Beginning with the first line, copy out each line of the material until the line containing "pose proof (has_bits_law" has been copied as well.
EXERCISE INPUTS Start Marker
(* ===== verification/LzTruncated.v ===== *)
(** Inputs that end inside a block: the loop over blocks of the code does not
    notice and never returns. *)
From S2P Require Import Prelude RarTypes StateM BitString LzBits LzBitReader LzWindow LzOutput LzWindowProps LzFilter LzFilterProps LzHuffman LzDecoder.
Import LzDecoder.

Section truncated.
Context {R W : Type} `{BitReadLaws R} `{Sink W} `{ByteSearch}.

(** A turn that finds the block unfinished and the input used up changes nothing but the reader's buffer. *)
Lemma turn_changes_nothing data pos output_size (d : t) (w : W) (r : R) nc dc ldc rc :
  tracks r data pos -> fits data pos 1 = false -> bit_len data < 2 ^ 62 ->
  output_size < decode_limit d -> 0 < block_bits_remaining d < 2 ^ 62 ->
  (nc_table d, dc_table d, ldc_table d, rc_table d) = (Some nc, Some dc, Some ldc, Some rc) ->
  exists r', member_turn output_size (d, w, r) = (Ok (output_size, true), (d, w, r')) /\ tracks r' data pos.
Proof.
  intros Hr Hend Hdata Hlim Hbits Htb. injection Htb as Hnc Hdc Hldc Hrc. pose proof (tracks_range r data pos Hr) as Hpos.
  assert (Hp : forall r, tracks r data pos -> as_i64 (position r) = pos).
  { intros r0 Hr0. rewrite (position_law r0 data pos Hr0). unfold as_i64. by rewrite (proj2 (Z.ltb_lt _ _)) by lia. }
  assert (Hi64 : forall z, - 2 ^ 62 <= z < 2 ^ 63 -> i64 (E := rar_error) z = Ok z).
  { intros z Hz. unfold i64, I64_MAX. by rewrite !(proj2 (Z.leb_le _ _)) by lia. }
  pose proof (has_bits_law r data pos Hr) as Hhas. unfold spec_has_bits in Hhas. rewrite Hend in Hhas. destruct Hhas as (r' & Hhas & Hr').
  exists r'. split; [|done]. unfold member_turn. rewrite bind_gets. cbn [fst]. rewrite (proj2 (Z.ltb_lt _ _)), (proj2 (Z.leb_gt _ _)) by lia.
  rewrite bind_mret, bind_gets. cbn [fst].
  assert (Hblock : decode_block (decode_limit d) output_size (d, w, r) = (Ok output_size, (d, w, r'))).
  { unfold decode_block. rewrite !bind_gets. cbn [fst snd]. rewrite (Hp r Hr), Hi64, lift_Ok by lia.
    rewrite Hnc, Hdc, Hldc, Hrc. cbn [table_or_error]. rewrite !bind_mret.
    assert (Hitems : decode_items (S (Z.to_nat (block_bits_remaining d))) nc dc ldc rc (pos + block_bits_remaining d) (decode_limit d) output_size (d, w, r) = (Ok output_size, (d, w, r'))).
    { cbn [decode_items]. rewrite bind_gets. cbn [snd]. rewrite (Hp r Hr), !(proj2 (Z.ltb_lt _ _)) by lia. cbn [andb].
      rewrite (bind_run _ _ _ false (d, w, r')) by (unfold on_snd; cbn [fst snd]; by rewrite Hhas). done. }
    rewrite (bind_run _ _ _ _ _ Hitems). rewrite bind_gets. cbn [fst snd]. rewrite (Hp r' Hr').
    replace (pos + block_bits_remaining d - pos) with (block_bits_remaining d) by lia. rewrite Hi64, lift_Ok by lia.
    unfold on_fst, modify. cbn. by destruct d. }
  by rewrite (bind_run _ _ _ _ _ Hblock).
Qed.
End truncated.

(** C18: a member whose input ends between two symbols of a block, with output
    still owing, is never finished: whatever the reader, the loop over blocks
    goes on without reading, writing or failing, for any number of turns. *)
Theorem truncated_member_never_returns {R W} `{BitReadLaws R} `{Sink W} `{ByteSearch} (data : list byte) (pos output_size : Z) (d : t) (w : W) (r : R) nc dc ldc rc :
  tracks r data pos -> fits data pos 1 = false -> bit_len data < 2 ^ 62 ->
  output_size < decode_limit d -> 0 < block_bits_remaining d < 2 ^ 62 ->
  (nc_table d, dc_table d, ldc_table d, rc_table d) = (Some nc, Some dc, Some ldc, Some rc) ->
  forall turns, member_loop turns output_size (d, w, r) = (Panic, snd (member_loop turns output_size (d, w, r))) /\
    fst (snd (member_loop turns output_size (d, w, r))) = (d, w).
Proof.
  intros Hr Hend Hdata Hlim Hbits Htb turns. revert r Hr. induction turns as [|turns IH]; intros r Hr; [done|]. cbn [member_loop].
  destruct (turn_changes_nothing data pos output_size d w r nc dc ldc rc Hr Hend Hdata Hlim Hbits Htb) as (r' & Hturn & Hr').
  rewrite (bind_run _ _ _ _ _ Hturn). by apply IH.
Qed.

(** ** A sample: nine symbols of a block, then the input ends *)

Definition cut_stream : list byte :=
  [xcf; x8b; x1e; x00; x33; x33; x00; x00; x00; x00; x00; x00; x00; x33; xb5; x92; xbf; xe8; x86; xe1; x55; x01; x36; x19; x34; xff; x11; x11].
Definition cut_decoder : t := match try_new 64 0 with Ok d => d | _ => mk (Window.mk [] 0 0 false 0 0 [] 0) [] 0 None None None None [] false 0 false [] 0 0 0 0 0 false end.
Definition cut_start : t * list byte * BitReader.t := snd (self_step (begin_file_decode 40) (cut_decoder, [], BitReader.new cut_stream)).
Definition cut_state : t * list byte * BitReader.t := snd (member_turn 0 cut_start).

Lemma loop_panics {St A B} (m : stateM St rar_error A) (k : A -> stateM St rar_error B) st : fst (m st) = Panic -> fst ((m ≫= k) st) = Panic.
Proof. unfold mbind, stateM_bind. destruct (m st) as [[a|e|] st']; done. Qed.

Lemma triple {A B C} (x : A * B * C) : (x.1.1, x.1.2, x.2) = x.
Proof. by destruct x as [[a b] c]. Qed.

(** One turn brings the decoder there, from the entry point on. *)
Lemma member_panics {R W} `{BitRead R} `{Sink W} `{ByteSearch} declared output_size (st st0 st1 : t * W * R) :
  self_step (begin_file_decode declared) st = (Ok tt, st0) -> member_turn 0 st0 = (Ok (output_size, true), st1) ->
  (forall turns, fst (member_loop turns output_size st1) = Panic) -> forall fuel, fst (decode_member fuel declared 0 st) = Panic.
Proof.
  intros Hstart Hturn Hloop fuel. unfold decode_member. rewrite (bind_run _ _ _ _ _ Hstart). apply loop_panics.
  destruct fuel as [|fuel]; [done|]. cbn [member_loop]. by rewrite (bind_run _ _ _ _ _ Hturn).
Qed.
Lemma entry_panics {W} `{Sink W} `{ByteSearch} fuel input declared d (w : W) : declared <> 0 ->
  fst (decode_member fuel declared 0 (d, w, BitReader.new input)) = Panic -> (decompress_to_writer fuel input declared (d, w)).1 = Panic.
Proof.
  intros Hd Hrun. unfold decompress_to_writer, with_reader. rewrite (proj2 (Z.eqb_neq _ _) Hd).
  by destruct (decode_member fuel declared 0 (d, w, BitReader.new input)) as [o [st r]].
Qed.

Definition some_table (table : option HuffmanTable.t) : HuffmanTable.t :=
  match table with Some table => table | None => HuffmanTable.mk [] [] [] [] [] 0 0 0 end.

Lemma truncated_member_never_returns_witness :
  current_file_emitted cut_decoder = 0 /\ forall fuel, (decompress_to_writer fuel cut_stream 40 (cut_decoder, [])).1 = Panic.
Proof.
  split; [vm_compute; reflexivity|]. intros fuel. apply entry_panics; [discriminate|]. apply (member_panics 40 8 _ cut_start cut_state); [vm_compute; reflexivity | vm_compute; reflexivity|].
  intros turns. rewrite <- (triple cut_state).
  refine (f_equal fst (proj1 (@truncated_member_never_returns BitReader.t (list byte) _ _ collect scanning cut_stream 224 8 cut_state.1.1 cut_state.1.2 cut_state.2
    (some_table (nc_table cut_state.1.1)) (some_table (dc_table cut_state.1.1)) (some_table (ldc_table cut_state.1.1)) (some_table (rc_table cut_state.1.1)) _ _ _ _ _ _ turns))).
  - constructor; [vm_compute; reflexivity | vm_compute; reflexivity | lia | vm_compute; split; discriminate | vm_compute; reflexivity | apply acc_empty].
  - vm_compute; reflexivity.
  - vm_compute; reflexivity.
  - vm_compute; reflexivity.
  - vm_compute; split; reflexivity.
  - vm_compute; reflexivity.
Defined.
EXERCISE INPUTS End Marker
> **PROBLEM SOLUTION**:
(* ===== verification/LzTruncated.v ===== *)
(** Inputs that end inside a block: the loop over blocks of the code does not
    notice and never returns. *)
From S2P Require Import Prelude RarTypes StateM BitString LzBits LzBitReader LzWindow LzOutput LzWindowProps LzFilter LzFilterProps LzHuffman LzDecoder.
Import LzDecoder.

Section truncated.
Context {R W : Type} `{BitReadLaws R} `{Sink W} `{ByteSearch}.

(** A turn that finds the block unfinished and the input used up changes nothing but the reader's buffer. *)
Lemma turn_changes_nothing data pos output_size (d : t) (w : W) (r : R) nc dc ldc rc :
  tracks r data pos -> fits data pos 1 = false -> bit_len data < 2 ^ 62 ->
  output_size < decode_limit d -> 0 < block_bits_remaining d < 2 ^ 62 ->
  (nc_table d, dc_table d, ldc_table d, rc_table d) = (Some nc, Some dc, Some ldc, Some rc) ->
  exists r', member_turn output_size (d, w, r) = (Ok (output_size, true), (d, w, r')) /\ tracks r' data pos.
Proof.
  intros Hr Hend Hdata Hlim Hbits Htb. injection Htb as Hnc Hdc Hldc Hrc. pose proof (tracks_range r data pos Hr) as Hpos.
  assert (Hp : forall r, tracks r data pos -> as_i64 (position r) = pos).
  { intros r0 Hr0. rewrite (position_law r0 data pos Hr0). unfold as_i64. by rewrite (proj2 (Z.ltb_lt _ _)) by lia. }
  assert (Hi64 : forall z, - 2 ^ 62 <= z < 2 ^ 63 -> i64 (E := rar_error) z = Ok z).
  { intros z Hz. unfold i64, I64_MAX. by rewrite !(proj2 (Z.leb_le _ _)) by lia. }
  pose proof (has_bits_law r data pos Hr) as Hhas. unfold spec_has_bits in Hhas. rewrite Hend in Hhas. destruct Hhas as (r' & Hhas & Hr').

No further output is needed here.